John SturinoComment

Travel as the tool of the Product Manager

John SturinoComment
Travel as the tool of the Product Manager

A few years ago, a guy came up to me at a party and said "Hey, you're a product guy, right? Let me ask you something. How do you keep yourself in product shape? I mean, if you're a runner, you have a routine that keeps you in shape. If you're a developer, you code everyday to keep sharp. What do you do as a product person?"

Ok, it wasn't a great party. Welcome to Silicon Valley.

But it was a great question.

My answer had a lot to do with reading, looking at other products and generally dissecting the world. All true, but insufficient. Being a product person isn't about solving a problem, it's about solving someone's problem. And that someone doesn't work in your office. 

If you're lucky and your product is popular enough, they don't even live in your country. So, how do you understand the context of your customer's decisions if you don't understand the context in which they live? It's not feasible for the whole company to live in every place their customers do.

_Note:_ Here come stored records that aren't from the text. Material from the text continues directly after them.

Lemma sticky_round_run opts tr e : run (sticky_round ToLower opts) tr (Some e) -> ended_by opts tr e.
Proof.
  assert (Hp : forall t1 tr st, run (at_prompt ToLower opts st) tr (Some e) -> ended_by opts (t1 ++ tr) e).
  { intros t1 t st H%at_prompt_run. eapply ended_mono; [|done|exact H]. set_solver. }
  unfold sticky_round. intros H. inv_run H as s t1 H1. destruct s as [[[] status]|t]; [|by eapply Hp|apply run_ret in H as [-> H]; injection H as ->; left].
  inv_run H as o t2 H2. destruct o as [t|]; [rewrite app_assoc; by eapply Hp|].
  inv_run H as err t3 H3. apply Attach_run in H3 as [_ H3].
  assert (Hcont : forall tr', run (c ← call CtxCancelled; if (c : bool) then mret (Some (StickyAttach <$> err))
      else match err with Some e => at_prompt ToLower opts (AttachFailed e) | None => mret (Some None) end) tr' (Some e) ->
    (err = None -> user_detached opts t3 \/ cancelled t3) -> ended_by opts ([Act HookState (Ok (true, status))] ++ [Act HookOpenSession None] ++ t3 ++ tr') e).
  { intros tr' Hr Hn. inv_run Hr as c t4 H4. destruct c.
    - apply run_ret in Hr as [-> Hr]. injection Hr as ->. destruct err as [x|]; simpl; [right|right]; left; set_solver.
    - destruct err as [x|].
      + rewrite !app_assoc. by eapply Hp.
      + apply run_ret in Hr as [-> Hr]. injection Hr as ->. eapply (ended_mono opts opts t3); [set_solver|done|]. simpl. auto. }
  destruct err as [[]|]; try (apply Hcont; [exact H|done]).
  - by apply run_ret in H as [_ H].
  - apply run_ret in H as [-> H]. injection H as ->. by left.
  - apply Hcont; [exact H|]. intros _. destruct H3 as [(_ & ev & Hev & He)|[]]. destruct ev as [x| |]; simpl in He; [|done|right; right; by right].
    destruct x as [y| |]; [|done..]. destruct y; try done. left. by left.
Qed.
(** What is left when a slice and the line beside it are taken off. *)
Definition left_over (dim slice : Z) : Z := Z.max (dim - slice - 1) 0.

(** The slice an entry takes of a dimension. *)
Definition slice (e : Entry) (dim : Z) : Z :=
  if Percent (en_Size e) then (dim * size_N (en_Size e) / 100)%Z else size_N (en_Size e).

(** The reference: an entry takes its slice along its edge of a rectangle, and leaves the
    rest, a line further in. *)
Definition dock_at (e : Entry) (r : rect) : rect * rect :=
  let '(x, y, w, h) := r in
  let sh := slice e h in let rh := left_over h sh in
  let sw := slice e w in let rw := left_over w sw in
  if decide (en_Edge e = "top") then ((x, y, w, sh), (x, y + sh + 1, w, rh))%Z
  else if decide (en_Edge e = "bottom") then ((x, y + rh + 1, w, sh), (x, y, w, rh))%Z
  else if decide (en_Edge e = "left") then ((x, y, sw, h), (x + sw + 1, y, rw, h))%Z
  else ((x + rw + 1, y, sw, h), (x, y, rw, h))%Z.

(** One entry after the other, each docked into what the ones before it left, with the
    command it runs; the [i]th one's pane is named by its position. *)
Fixpoint docked (es : list Entry) (argvs : list (list string)) (i : nat) (r : rect) : list (string * list string * rect) * rect :=
  match es, argvs with
  | e :: es, argv :: argvs =>
    let '(own, rest) := dock_at e r in
    let '(panes, inner) := docked es argvs (S i) rest in
    (("frame-" +:+ Itoa (Z.of_nat i), argv, own) :: panes, inner)
  | _, _ => ([], r)
  end.

(** What an entry runs: its command, or what its component resolves to. *)
Definition runs (component : ComponentArgv) (e : Entry) (argv : list string) : Prop :=
  argv <> [] /\
  if decide (en_Component e = "") then argv = en_Command e
  else exists resolve, component = Some resolve /\ resolve (en_Component e) = Ok argv.

(** An entry on an edge, of a size whose arithmetic stays within 64 bits in dimensions of
    at most [d]. *)
Definition docks (d : Z) (e : Entry) : Prop :=
  en_Edge e ∈ edges /\ size_ok (en_Size e) /\ (Absolute (en_Size e) || Percent (en_Size e) = true) /\
  ((d + 2) * (size_N (en_Size e) + 1) <= int64_max)%Z.

Lemma docks_less d d' e : (0 <= d' <= d)%Z -> docks d e -> docks d' e.
Proof. intros Hd (H1 & (Hn & H2) & H3 & H4). split; [done|]. split; [done|]. split; [done|]. nia. Qed.

Lemma left_over_less dim s : (0 <= dim)%Z -> (0 <= s)%Z -> (0 <= left_over dim s <= dim)%Z.
Proof. unfold left_over. lia. Qed.

Lemma slice_nonneg e dim : size_ok (en_Size e) -> (0 <= dim)%Z -> (0 <= slice e dim)%Z.
Proof. intros [Hn _] Hd. unfold slice. destruct (Percent _); [apply Z.div_pos; nia|lia]. Qed.

Lemma runs_argv component e argv : runs component e argv -> entryArgv e component = Ok argv.
Proof.
  unfold runs, entryArgv. intros [Hne H]. case_decide; [subst argv; by rewrite decide_False|].
  destruct H as (resolve & -> & ->). simpl. by rewrite decide_False.
Qed.

(** Two children, one of them with a bare weight. *)
Lemma two_children e parent d :
  docks d e -> (0 <= parent <= d)%Z ->
  ComputeChildCells parent [en_Size e; restSize] = [slice e parent; left_over parent (slice e parent)] /\
  ComputeChildCells parent [restSize; en_Size e] = [left_over parent (slice e parent); slice e parent].
Proof.
  intros Hdock Hp. apply (docks_less d parent) in Hdock as (_ & Hok & Hs & Hf); [|lia].
  pose proof (slice_nonneg e parent Hok ltac:(lia)) as Hr.
  assert (Hrest : size_ok restSize) by (unfold size_ok, in_int64, int64_min, int64_max; simpl; repeat split; lia).
  assert (E : exact_reserved parent (en_Size e) = slice e parent).
  { destruct Hok as (Hn & _ & Hap & _). unfold exact_reserved, slice. destruct (Absolute _), (Percent _); try done.
    by rewrite Z.quot_div_nonneg by nia. }
  assert (Hw : weighted (en_Size e) = false) by (unfold weighted; by destruct (Absolute _), (Percent _)).
  rewrite !ComputeChildCells_exact; try done; try (by repeat apply Forall_cons_2);
    try (split; [lia|]; cbn [map Zsum foldr]; change (size_N restSize) with 1%Z; lia).
  unfold exact_cells, exact_leftover, left_over, exact_base, exact_assigned, weight_of.
  destruct (last_weighted _ [en_Size e; restSize]) as [i|] eqn:E1, (last_weighted _ [restSize; en_Size e]) as [j|] eqn:E2; clear E1 E2;
    simpl; rewrite Hw, E; change (exact_reserved parent restSize) with 0%Z; simpl;
    rewrite ?Z.mul_1_r, ?Z.quot_1_r; repeat match goal with |- context [decide (?a < ?b)%Z] => rewrite (decide_False (P := (a < b)%Z)) by lia end;
    (split; simpl; repeat case_decide; repeat f_equal; lia).
Qed.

There are some hacks to this: Facebook famously required its people to work on low bandwidth one day a week to help them understand how most of the world was accessing their service. There are usertesting platforms and crowdsourcing tools.  There is conscious hiring so that there is cultural diversity within your company that reflects your customers. One of issuu's great strengths is that it is made up of people from all over the world. When establishing definitions of "explicit", the difference between Americans and Europeans was very clear. 

For a product manager, there is no real substitute for travel. Even if you do the connect-the-dots version of travel where you follow the tourguide or the guidebook, you still get a slight shift to your perspective as you realize not everyone does things the same way.

But if you really want to broaden your thinking, step off the path. Go to places that locals go. Visit a grocery store. Talk to people who live there. Watch how people who live there live. Do they go to work early? Are they on their phones all the time? Do they eat out a lot? Is there a lot of English in the media? Do they stand in line or do they cluster and edge people out to get into the front? Do they say excuse me? Do they ride bicycles, buses, motorbikes or walk? 

The answers to the questions are not important. The important part is that the answers are different everywhere. This isn't about localizing your product. This is about not assuming that everyone "gets" it. 

This is also about generating new ideas. I first started using rideshare in Russia in the 90's. Yes, kids, twenty years before Uber, you could hail a private car and have them take you where you wanted to go. Similarly, I would stay in people's homes that I didn't know (for a fee, of course) instead of a hotel many years before Airbnb was an idea. People are solving problems all the time. Innovation comes from taking an existing solution and applying it in a new context. 

What better way to do that than to switch context? 

So, get out, tune in and keep your product muscles in shape.